Given records:

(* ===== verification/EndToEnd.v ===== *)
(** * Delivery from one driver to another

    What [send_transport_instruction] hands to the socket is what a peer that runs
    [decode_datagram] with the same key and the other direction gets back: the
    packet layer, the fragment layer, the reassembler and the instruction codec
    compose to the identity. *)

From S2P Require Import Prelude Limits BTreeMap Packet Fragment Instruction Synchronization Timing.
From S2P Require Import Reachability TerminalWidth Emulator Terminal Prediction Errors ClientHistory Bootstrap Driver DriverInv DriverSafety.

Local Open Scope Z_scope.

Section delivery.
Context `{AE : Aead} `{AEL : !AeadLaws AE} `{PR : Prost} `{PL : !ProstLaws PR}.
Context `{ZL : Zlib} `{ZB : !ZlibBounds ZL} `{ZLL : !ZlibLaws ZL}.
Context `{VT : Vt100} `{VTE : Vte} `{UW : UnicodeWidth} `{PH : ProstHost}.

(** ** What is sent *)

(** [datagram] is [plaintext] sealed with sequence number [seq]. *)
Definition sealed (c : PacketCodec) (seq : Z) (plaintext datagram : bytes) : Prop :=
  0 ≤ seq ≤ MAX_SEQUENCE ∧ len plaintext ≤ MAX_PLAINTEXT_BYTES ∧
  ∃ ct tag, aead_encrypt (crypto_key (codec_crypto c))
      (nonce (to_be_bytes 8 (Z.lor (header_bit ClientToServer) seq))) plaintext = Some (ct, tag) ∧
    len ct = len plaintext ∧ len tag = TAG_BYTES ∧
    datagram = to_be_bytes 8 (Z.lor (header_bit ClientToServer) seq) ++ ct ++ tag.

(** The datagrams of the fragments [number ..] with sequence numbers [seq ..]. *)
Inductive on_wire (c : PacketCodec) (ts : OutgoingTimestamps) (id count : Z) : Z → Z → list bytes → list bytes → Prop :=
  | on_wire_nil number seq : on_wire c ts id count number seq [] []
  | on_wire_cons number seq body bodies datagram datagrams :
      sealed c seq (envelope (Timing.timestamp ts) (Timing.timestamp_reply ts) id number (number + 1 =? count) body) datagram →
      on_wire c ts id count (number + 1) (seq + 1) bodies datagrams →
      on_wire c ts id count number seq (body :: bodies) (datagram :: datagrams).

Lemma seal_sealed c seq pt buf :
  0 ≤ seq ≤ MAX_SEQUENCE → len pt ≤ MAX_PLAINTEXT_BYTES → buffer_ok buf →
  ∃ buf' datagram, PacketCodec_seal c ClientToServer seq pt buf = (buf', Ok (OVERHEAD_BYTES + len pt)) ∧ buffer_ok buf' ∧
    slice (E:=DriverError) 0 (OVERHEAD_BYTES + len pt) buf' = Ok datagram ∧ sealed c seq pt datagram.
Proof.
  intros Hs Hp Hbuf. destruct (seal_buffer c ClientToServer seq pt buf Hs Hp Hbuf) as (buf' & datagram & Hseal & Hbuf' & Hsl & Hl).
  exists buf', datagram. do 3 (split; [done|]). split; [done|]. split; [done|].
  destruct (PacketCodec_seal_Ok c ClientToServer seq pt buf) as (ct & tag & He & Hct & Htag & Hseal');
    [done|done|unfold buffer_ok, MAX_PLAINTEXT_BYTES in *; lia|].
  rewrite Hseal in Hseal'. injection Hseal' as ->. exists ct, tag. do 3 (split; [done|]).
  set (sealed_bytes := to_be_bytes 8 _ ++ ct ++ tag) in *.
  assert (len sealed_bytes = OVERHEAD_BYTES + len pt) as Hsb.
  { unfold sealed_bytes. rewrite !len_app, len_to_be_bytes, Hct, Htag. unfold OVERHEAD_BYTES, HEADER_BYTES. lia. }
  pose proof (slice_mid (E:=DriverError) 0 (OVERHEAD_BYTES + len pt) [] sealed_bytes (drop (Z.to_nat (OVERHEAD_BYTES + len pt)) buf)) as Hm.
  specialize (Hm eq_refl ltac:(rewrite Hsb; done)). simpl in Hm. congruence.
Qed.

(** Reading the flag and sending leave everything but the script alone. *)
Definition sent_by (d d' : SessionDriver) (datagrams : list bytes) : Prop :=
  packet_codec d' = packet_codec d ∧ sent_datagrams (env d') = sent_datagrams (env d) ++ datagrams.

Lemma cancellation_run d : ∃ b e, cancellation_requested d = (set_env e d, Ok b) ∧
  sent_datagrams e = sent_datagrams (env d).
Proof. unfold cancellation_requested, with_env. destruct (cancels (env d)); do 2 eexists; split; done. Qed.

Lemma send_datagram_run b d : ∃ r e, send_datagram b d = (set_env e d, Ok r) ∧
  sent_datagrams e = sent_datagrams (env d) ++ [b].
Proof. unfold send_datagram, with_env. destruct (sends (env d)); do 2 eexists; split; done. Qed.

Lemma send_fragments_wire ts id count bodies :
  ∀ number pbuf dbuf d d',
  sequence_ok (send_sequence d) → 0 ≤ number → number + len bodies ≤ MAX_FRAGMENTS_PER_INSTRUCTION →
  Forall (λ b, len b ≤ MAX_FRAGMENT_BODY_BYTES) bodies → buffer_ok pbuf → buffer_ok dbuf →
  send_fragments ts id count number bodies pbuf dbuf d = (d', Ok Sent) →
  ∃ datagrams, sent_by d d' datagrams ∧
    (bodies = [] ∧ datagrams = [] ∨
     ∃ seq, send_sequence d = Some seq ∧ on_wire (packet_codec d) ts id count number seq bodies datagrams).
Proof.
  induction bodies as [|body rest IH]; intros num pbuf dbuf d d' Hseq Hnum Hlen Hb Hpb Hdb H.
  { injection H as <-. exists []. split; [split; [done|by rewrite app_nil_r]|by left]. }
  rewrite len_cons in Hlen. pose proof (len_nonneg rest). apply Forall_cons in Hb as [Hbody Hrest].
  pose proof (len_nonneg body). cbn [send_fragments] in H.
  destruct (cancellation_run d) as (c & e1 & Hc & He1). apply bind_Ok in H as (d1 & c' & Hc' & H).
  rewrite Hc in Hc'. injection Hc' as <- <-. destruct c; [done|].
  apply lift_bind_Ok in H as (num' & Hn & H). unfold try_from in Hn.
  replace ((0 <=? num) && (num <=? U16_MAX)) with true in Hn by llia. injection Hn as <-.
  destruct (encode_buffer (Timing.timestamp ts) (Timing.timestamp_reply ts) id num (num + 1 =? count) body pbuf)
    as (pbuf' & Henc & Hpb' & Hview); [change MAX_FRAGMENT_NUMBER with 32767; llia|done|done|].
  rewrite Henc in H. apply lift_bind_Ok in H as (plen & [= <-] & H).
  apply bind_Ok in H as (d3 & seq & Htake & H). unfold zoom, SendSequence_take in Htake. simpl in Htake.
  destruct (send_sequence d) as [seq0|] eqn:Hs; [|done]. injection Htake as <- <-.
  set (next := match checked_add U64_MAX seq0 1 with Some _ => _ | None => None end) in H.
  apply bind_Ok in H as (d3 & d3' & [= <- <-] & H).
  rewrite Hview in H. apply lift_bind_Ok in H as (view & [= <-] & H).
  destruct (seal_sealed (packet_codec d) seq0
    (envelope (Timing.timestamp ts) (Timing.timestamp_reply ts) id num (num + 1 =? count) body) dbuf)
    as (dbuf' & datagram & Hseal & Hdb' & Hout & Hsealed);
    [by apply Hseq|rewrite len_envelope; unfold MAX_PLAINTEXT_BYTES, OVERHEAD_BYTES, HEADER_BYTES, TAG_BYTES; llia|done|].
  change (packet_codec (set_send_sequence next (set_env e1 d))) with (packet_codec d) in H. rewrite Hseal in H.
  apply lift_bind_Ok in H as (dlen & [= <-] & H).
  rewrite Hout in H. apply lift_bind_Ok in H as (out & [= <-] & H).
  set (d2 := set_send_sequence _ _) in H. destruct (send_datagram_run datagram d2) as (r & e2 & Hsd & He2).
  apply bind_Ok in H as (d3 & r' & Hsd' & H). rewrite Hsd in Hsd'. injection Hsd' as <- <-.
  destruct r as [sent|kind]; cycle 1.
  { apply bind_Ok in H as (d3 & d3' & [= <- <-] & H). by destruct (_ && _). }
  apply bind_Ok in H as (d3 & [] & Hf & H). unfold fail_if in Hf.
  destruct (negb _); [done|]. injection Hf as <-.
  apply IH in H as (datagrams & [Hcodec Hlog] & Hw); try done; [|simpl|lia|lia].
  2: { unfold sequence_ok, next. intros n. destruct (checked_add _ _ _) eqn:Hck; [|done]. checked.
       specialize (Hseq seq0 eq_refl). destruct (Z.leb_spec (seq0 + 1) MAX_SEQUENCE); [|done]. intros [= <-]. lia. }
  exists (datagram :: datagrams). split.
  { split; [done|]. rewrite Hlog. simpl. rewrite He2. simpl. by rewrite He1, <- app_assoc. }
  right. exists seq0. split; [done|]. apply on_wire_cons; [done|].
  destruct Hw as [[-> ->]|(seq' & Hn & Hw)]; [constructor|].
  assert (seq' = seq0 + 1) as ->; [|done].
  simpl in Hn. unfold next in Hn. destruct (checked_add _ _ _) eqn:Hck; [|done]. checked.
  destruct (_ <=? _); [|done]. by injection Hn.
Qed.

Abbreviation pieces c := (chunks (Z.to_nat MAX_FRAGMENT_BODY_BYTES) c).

Work to complete:
Look back at the data above. Transcribe exactly the lines starting at the line that contains "buffer_ok buf' ∧" and ending at the line that contains "pose proof (slice_mid".

Response:
  ∃ buf' datagram, PacketCodec_seal c ClientToServer seq pt buf = (buf', Ok (OVERHEAD_BYTES + len pt)) ∧ buffer_ok buf' ∧
    slice (E:=DriverError) 0 (OVERHEAD_BYTES + len pt) buf' = Ok datagram ∧ sealed c seq pt datagram.
Proof.
  intros Hs Hp Hbuf. destruct (seal_buffer c ClientToServer seq pt buf Hs Hp Hbuf) as (buf' & datagram & Hseal & Hbuf' & Hsl & Hl).
  exists buf', datagram. do 3 (split; [done|]). split; [done|]. split; [done|].
  destruct (PacketCodec_seal_Ok c ClientToServer seq pt buf) as (ct & tag & He & Hct & Htag & Hseal');
    [done|done|unfold buffer_ok, MAX_PLAINTEXT_BYTES in *; lia|].
  rewrite Hseal in Hseal'. injection Hseal' as ->. exists ct, tag. do 3 (split; [done|]).
  set (sealed_bytes := to_be_bytes 8 _ ++ ct ++ tag) in *.
  assert (len sealed_bytes = OVERHEAD_BYTES + len pt) as Hsb.
  { unfold sealed_bytes. rewrite !len_app, len_to_be_bytes, Hct, Htag. unfold OVERHEAD_BYTES, HEADER_BYTES. lia. }
  pose proof (slice_mid (E:=DriverError) 0 (OVERHEAD_BYTES + len pt) [] sealed_bytes (drop (Z.to_nat (OVERHEAD_BYTES + len pt)) buf)) as Hm.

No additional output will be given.